- _Given data_

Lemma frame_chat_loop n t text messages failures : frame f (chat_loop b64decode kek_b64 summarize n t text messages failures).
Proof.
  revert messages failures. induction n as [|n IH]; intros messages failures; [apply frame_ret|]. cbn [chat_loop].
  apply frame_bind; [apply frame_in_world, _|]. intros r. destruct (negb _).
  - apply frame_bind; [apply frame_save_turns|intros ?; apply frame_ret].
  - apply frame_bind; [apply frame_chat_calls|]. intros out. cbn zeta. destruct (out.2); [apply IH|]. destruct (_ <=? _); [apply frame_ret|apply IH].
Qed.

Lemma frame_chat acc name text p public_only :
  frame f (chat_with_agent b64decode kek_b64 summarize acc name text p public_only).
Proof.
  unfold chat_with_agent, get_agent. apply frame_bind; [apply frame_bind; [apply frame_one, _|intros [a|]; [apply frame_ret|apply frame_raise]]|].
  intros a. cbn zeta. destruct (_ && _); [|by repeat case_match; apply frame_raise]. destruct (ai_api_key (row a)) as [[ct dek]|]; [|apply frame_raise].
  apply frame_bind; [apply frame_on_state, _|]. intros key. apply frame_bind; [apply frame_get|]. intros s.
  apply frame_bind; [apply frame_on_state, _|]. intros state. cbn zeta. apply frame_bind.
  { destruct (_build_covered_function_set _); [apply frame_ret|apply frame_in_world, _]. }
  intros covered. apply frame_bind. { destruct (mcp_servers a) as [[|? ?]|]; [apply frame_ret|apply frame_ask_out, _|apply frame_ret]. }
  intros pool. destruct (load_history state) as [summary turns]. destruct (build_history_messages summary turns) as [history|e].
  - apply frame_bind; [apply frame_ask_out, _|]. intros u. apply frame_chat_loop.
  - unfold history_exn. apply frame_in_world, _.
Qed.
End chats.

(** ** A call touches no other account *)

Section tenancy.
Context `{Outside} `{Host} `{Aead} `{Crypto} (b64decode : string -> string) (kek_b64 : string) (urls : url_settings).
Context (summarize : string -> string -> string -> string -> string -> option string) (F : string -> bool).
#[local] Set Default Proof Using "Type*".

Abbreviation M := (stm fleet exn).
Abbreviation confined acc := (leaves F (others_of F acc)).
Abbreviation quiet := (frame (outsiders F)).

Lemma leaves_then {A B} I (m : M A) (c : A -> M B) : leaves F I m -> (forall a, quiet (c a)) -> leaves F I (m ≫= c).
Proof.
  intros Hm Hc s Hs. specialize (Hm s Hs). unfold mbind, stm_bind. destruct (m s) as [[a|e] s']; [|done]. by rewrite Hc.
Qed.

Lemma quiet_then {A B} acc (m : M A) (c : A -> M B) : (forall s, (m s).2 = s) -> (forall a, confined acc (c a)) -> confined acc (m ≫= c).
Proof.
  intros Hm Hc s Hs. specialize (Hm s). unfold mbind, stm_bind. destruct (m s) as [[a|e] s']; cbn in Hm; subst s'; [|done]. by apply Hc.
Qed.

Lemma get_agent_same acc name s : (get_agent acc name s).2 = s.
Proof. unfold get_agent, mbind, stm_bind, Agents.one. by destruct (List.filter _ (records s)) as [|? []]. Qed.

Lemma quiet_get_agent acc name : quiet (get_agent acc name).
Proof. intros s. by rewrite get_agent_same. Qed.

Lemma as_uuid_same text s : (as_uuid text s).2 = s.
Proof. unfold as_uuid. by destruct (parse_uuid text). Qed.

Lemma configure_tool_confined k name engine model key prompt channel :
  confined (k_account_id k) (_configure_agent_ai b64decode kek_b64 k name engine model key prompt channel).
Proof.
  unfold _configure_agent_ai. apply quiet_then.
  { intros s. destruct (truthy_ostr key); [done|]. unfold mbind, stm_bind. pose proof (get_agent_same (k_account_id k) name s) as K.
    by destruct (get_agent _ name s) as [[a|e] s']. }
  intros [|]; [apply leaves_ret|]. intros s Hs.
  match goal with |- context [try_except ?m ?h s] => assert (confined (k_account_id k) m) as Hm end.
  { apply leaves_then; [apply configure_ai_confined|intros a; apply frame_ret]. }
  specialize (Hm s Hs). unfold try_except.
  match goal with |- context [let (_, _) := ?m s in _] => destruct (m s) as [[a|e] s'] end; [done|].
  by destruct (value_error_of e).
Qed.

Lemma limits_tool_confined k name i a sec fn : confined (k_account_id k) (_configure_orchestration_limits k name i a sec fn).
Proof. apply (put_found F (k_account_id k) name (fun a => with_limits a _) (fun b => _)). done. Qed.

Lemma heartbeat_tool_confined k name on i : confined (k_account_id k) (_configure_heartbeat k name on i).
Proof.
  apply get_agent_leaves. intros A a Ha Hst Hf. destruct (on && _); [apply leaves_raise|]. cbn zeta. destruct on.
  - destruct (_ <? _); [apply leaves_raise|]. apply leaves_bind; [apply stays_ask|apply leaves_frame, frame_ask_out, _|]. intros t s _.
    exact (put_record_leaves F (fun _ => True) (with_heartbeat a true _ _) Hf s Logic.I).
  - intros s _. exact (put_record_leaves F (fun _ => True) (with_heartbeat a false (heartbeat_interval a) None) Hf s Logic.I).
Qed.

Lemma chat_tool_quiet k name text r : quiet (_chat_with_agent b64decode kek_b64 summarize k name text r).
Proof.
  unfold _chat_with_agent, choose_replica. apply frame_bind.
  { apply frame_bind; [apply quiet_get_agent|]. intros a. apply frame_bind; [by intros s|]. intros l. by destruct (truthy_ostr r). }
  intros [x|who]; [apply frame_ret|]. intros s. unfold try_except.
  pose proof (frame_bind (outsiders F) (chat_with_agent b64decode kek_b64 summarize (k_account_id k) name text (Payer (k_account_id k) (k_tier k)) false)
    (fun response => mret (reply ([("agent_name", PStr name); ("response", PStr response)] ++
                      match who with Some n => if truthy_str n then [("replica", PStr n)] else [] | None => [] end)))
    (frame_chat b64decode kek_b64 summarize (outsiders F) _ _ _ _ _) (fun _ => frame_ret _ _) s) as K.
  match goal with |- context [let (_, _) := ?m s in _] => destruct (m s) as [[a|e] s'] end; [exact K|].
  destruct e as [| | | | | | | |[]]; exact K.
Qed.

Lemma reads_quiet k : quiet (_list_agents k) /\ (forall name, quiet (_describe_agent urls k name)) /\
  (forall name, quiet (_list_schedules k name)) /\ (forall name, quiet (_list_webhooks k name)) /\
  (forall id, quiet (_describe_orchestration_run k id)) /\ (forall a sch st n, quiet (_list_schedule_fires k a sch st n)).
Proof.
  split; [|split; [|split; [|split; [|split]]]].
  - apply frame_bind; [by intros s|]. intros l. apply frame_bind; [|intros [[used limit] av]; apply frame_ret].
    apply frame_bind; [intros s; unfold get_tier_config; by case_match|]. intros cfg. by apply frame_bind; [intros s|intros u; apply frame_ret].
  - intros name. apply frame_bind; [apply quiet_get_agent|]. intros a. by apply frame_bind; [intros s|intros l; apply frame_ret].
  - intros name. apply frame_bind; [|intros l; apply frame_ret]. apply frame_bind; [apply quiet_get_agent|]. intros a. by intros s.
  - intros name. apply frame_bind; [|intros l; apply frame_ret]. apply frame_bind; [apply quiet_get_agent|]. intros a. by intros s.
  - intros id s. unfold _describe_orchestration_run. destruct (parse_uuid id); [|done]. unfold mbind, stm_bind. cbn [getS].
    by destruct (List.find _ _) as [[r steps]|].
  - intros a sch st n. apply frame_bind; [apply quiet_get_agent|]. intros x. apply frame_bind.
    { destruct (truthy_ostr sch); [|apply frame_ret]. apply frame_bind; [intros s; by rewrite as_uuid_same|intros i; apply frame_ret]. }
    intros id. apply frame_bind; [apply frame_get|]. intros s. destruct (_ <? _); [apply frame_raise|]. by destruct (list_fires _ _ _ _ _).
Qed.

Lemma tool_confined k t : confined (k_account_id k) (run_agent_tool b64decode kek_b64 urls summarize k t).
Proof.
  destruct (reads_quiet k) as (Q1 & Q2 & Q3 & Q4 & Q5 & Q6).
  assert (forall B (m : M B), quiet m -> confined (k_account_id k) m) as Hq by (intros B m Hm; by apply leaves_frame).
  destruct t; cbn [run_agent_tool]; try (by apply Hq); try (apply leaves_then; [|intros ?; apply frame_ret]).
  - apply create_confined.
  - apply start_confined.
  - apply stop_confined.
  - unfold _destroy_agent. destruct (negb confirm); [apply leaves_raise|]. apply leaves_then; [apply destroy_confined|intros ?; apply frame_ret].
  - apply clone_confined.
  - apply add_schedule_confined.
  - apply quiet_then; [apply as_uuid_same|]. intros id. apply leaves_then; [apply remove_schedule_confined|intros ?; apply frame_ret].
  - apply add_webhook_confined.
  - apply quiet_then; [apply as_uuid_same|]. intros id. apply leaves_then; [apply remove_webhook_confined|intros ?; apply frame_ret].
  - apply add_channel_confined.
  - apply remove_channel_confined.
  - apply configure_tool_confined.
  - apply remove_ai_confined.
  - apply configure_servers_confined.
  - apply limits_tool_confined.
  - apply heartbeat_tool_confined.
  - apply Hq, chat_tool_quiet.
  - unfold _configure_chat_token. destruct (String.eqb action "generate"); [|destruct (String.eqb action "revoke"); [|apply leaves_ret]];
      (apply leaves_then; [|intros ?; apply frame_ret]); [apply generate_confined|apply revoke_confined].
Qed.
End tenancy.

---

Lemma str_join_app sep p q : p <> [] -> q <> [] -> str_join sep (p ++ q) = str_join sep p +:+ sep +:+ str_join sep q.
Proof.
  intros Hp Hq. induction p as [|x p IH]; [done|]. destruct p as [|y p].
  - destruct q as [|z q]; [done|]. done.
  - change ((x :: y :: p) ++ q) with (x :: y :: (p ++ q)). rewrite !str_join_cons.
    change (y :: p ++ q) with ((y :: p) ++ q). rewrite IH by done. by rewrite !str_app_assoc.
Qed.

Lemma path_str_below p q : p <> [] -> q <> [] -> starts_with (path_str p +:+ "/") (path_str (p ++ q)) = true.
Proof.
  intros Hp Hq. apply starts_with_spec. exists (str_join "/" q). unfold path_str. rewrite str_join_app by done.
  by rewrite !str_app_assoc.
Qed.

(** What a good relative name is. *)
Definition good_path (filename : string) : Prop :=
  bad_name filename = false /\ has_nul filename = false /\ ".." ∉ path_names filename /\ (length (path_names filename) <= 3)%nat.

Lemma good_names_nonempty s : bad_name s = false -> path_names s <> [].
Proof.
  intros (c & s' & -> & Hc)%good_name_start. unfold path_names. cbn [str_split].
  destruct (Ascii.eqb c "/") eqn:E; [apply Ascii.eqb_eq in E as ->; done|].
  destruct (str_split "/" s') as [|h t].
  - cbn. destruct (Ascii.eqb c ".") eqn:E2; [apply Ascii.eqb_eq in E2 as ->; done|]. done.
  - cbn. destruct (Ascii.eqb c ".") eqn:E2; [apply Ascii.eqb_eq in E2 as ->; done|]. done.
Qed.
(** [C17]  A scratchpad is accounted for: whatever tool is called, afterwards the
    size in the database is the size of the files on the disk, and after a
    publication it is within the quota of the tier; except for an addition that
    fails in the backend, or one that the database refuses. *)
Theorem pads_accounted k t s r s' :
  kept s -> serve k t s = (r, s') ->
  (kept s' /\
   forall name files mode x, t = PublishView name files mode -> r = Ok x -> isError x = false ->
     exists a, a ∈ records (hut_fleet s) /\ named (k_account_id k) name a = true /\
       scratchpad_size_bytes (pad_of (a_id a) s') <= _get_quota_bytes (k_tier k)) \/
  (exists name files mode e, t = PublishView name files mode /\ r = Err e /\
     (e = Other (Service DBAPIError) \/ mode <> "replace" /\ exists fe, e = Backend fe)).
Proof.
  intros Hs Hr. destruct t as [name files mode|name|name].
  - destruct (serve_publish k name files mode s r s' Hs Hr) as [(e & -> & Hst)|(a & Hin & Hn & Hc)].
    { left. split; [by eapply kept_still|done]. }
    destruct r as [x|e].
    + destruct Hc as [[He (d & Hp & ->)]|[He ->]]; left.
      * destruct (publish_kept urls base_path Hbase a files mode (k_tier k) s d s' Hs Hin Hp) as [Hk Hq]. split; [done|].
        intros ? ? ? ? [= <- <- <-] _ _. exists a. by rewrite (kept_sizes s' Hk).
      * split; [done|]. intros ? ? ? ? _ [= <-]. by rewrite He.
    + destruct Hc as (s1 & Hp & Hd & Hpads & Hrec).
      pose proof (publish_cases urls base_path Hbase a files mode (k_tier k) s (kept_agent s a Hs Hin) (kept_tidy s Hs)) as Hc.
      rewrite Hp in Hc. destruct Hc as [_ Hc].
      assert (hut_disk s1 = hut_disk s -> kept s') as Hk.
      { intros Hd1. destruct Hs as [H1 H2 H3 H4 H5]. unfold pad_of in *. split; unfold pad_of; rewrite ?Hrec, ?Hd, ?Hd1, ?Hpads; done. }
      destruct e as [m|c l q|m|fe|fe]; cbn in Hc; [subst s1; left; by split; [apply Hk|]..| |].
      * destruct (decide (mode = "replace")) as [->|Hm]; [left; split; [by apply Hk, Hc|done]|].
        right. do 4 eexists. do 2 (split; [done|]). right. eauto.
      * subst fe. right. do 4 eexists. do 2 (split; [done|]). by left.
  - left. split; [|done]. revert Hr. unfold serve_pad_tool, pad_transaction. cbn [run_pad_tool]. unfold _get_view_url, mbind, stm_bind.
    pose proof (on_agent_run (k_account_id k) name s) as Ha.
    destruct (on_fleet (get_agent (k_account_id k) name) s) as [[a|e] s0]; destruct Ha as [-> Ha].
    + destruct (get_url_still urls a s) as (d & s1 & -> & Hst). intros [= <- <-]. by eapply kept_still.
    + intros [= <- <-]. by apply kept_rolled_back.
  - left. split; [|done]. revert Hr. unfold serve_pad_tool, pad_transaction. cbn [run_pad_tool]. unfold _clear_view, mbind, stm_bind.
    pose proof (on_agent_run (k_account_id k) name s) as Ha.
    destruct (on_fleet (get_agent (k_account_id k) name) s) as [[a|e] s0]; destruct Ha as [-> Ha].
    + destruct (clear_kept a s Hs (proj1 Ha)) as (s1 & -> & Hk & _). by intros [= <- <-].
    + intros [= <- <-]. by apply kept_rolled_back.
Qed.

---

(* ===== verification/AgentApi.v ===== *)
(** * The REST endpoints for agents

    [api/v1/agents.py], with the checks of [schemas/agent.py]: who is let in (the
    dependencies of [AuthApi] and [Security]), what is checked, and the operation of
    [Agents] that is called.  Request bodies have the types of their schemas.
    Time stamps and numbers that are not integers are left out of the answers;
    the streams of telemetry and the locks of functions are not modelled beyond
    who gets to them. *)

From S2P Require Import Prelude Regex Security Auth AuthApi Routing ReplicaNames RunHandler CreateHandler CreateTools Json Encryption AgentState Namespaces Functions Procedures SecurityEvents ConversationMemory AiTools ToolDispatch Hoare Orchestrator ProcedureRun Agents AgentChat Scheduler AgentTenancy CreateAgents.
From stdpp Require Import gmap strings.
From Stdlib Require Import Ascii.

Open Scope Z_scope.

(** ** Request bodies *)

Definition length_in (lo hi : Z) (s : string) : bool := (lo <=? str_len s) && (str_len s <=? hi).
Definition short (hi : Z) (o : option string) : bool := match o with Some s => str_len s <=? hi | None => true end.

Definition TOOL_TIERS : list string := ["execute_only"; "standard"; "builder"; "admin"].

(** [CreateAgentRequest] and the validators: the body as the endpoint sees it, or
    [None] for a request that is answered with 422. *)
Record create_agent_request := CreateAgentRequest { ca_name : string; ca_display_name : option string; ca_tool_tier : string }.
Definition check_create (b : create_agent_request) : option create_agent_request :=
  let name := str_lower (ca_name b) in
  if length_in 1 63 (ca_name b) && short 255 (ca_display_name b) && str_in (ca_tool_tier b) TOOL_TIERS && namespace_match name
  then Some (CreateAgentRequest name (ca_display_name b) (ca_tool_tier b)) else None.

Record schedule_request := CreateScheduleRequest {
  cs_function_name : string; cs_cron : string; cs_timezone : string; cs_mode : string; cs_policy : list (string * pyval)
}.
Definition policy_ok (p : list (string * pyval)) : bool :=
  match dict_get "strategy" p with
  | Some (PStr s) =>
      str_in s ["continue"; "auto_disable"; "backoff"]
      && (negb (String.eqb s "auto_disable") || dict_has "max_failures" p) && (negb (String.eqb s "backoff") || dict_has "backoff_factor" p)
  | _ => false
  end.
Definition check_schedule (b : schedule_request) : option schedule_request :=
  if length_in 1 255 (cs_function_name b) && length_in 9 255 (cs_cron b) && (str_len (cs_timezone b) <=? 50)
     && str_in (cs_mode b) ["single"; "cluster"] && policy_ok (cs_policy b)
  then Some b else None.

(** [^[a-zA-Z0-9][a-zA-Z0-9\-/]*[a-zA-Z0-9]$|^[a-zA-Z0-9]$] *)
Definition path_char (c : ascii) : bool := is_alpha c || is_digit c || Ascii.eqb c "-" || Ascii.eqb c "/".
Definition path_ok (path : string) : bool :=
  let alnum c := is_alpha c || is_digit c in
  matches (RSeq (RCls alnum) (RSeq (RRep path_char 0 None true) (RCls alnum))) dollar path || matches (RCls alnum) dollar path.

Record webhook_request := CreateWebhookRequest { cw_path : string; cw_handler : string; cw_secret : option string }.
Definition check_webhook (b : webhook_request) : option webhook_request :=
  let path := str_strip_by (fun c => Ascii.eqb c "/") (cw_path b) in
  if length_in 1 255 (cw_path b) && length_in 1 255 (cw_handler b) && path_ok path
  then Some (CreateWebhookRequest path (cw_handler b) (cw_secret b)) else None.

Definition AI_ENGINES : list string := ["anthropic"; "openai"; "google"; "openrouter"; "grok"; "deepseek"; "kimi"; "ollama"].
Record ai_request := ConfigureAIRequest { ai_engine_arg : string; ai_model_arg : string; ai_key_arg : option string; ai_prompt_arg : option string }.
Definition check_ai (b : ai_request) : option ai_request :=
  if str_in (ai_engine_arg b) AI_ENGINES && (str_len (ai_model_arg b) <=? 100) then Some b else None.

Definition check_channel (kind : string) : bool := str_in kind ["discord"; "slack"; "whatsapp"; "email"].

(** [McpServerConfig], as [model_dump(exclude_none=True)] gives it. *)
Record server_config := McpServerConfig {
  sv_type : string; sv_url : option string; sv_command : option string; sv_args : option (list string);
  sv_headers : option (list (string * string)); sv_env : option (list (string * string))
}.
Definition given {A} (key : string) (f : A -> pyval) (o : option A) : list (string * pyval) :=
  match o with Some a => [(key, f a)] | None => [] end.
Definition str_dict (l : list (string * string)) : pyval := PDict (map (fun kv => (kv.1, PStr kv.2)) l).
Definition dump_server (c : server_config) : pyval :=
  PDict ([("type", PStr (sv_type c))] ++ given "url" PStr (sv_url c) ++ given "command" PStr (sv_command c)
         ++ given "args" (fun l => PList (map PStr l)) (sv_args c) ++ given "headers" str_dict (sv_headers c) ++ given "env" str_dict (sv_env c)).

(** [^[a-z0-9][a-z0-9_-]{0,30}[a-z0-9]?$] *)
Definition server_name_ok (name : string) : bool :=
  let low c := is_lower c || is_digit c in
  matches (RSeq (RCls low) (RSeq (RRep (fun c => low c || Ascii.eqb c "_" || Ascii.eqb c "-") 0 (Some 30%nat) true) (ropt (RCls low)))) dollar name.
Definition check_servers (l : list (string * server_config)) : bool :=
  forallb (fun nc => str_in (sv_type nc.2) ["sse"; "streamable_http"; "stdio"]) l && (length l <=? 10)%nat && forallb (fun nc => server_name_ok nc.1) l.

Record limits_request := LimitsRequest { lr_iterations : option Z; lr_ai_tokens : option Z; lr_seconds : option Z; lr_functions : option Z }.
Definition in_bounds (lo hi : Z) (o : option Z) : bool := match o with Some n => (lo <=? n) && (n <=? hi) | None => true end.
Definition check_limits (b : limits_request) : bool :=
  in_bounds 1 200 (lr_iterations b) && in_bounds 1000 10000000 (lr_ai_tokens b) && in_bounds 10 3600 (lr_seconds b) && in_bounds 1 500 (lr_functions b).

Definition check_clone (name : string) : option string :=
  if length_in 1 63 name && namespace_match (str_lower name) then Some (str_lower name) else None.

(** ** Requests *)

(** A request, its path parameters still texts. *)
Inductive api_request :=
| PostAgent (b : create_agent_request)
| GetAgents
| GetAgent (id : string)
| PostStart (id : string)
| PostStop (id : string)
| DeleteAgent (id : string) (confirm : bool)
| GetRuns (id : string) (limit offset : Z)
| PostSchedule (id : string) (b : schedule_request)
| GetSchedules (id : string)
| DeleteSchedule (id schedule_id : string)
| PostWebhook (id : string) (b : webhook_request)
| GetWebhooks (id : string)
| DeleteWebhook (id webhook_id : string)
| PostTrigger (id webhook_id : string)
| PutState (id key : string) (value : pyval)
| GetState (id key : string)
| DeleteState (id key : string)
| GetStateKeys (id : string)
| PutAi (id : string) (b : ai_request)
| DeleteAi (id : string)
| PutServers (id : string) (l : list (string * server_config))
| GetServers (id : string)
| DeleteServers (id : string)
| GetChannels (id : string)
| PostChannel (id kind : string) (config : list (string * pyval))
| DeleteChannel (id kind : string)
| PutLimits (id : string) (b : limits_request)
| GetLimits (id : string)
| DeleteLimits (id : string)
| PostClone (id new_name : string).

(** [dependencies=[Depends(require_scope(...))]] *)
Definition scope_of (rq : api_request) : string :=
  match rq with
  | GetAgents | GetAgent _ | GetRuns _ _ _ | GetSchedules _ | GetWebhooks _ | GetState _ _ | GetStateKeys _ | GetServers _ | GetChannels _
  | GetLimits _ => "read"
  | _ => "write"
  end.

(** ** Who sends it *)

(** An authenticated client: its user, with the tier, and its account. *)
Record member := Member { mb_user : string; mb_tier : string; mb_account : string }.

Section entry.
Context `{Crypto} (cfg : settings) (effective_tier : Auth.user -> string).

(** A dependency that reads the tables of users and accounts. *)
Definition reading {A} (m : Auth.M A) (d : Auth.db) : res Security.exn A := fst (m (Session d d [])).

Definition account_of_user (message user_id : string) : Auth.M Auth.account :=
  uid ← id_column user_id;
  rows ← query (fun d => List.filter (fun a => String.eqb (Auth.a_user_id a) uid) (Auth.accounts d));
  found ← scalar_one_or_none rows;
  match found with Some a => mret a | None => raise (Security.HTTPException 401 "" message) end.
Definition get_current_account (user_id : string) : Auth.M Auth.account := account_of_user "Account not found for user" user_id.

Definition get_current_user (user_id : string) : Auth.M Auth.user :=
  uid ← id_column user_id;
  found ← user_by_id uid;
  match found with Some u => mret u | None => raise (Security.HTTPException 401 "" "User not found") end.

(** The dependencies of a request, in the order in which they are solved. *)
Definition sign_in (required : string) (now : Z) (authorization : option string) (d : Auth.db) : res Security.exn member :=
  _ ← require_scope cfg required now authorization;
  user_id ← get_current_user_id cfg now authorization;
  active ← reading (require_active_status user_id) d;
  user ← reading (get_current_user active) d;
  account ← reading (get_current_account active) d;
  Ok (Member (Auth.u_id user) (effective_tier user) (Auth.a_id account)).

- _Exercise requirements_
In the entries above, restate word for word the lines between the one holding "E as ->; done|]." and the one holding "intros ? ? ? ? [= <- <- <-]", inclusive, and nothing besides.

- _Solution to the exercise_
  destruct (Ascii.eqb c "/") eqn:E; [apply Ascii.eqb_eq in E as ->; done|].
  destruct (str_split "/" s') as [|h t].
  - cbn. destruct (Ascii.eqb c ".") eqn:E2; [apply Ascii.eqb_eq in E2 as ->; done|]. done.
  - cbn. destruct (Ascii.eqb c ".") eqn:E2; [apply Ascii.eqb_eq in E2 as ->; done|]. done.
Qed.
(** [C17]  A scratchpad is accounted for: whatever tool is called, afterwards the
    size in the database is the size of the files on the disk, and after a
    publication it is within the quota of the tier; except for an addition that
    fails in the backend, or one that the database refuses. *)
Theorem pads_accounted k t s r s' :
  kept s -> serve k t s = (r, s') ->
  (kept s' /\
   forall name files mode x, t = PublishView name files mode -> r = Ok x -> isError x = false ->
     exists a, a ∈ records (hut_fleet s) /\ named (k_account_id k) name a = true /\
       scratchpad_size_bytes (pad_of (a_id a) s') <= _get_quota_bytes (k_tier k)) \/
  (exists name files mode e, t = PublishView name files mode /\ r = Err e /\
     (e = Other (Service DBAPIError) \/ mode <> "replace" /\ exists fe, e = Backend fe)).
Proof.
  intros Hs Hr. destruct t as [name files mode|name|name].
  - destruct (serve_publish k name files mode s r s' Hs Hr) as [(e & -> & Hst)|(a & Hin & Hn & Hc)].
    { left. split; [by eapply kept_still|done]. }
    destruct r as [x|e].
    + destruct Hc as [[He (d & Hp & ->)]|[He ->]]; left.
      * destruct (publish_kept urls base_path Hbase a files mode (k_tier k) s d s' Hs Hin Hp) as [Hk Hq]. split; [done|].
        intros ? ? ? ? [= <- <- <-] _ _. exists a. by rewrite (kept_sizes s' Hk).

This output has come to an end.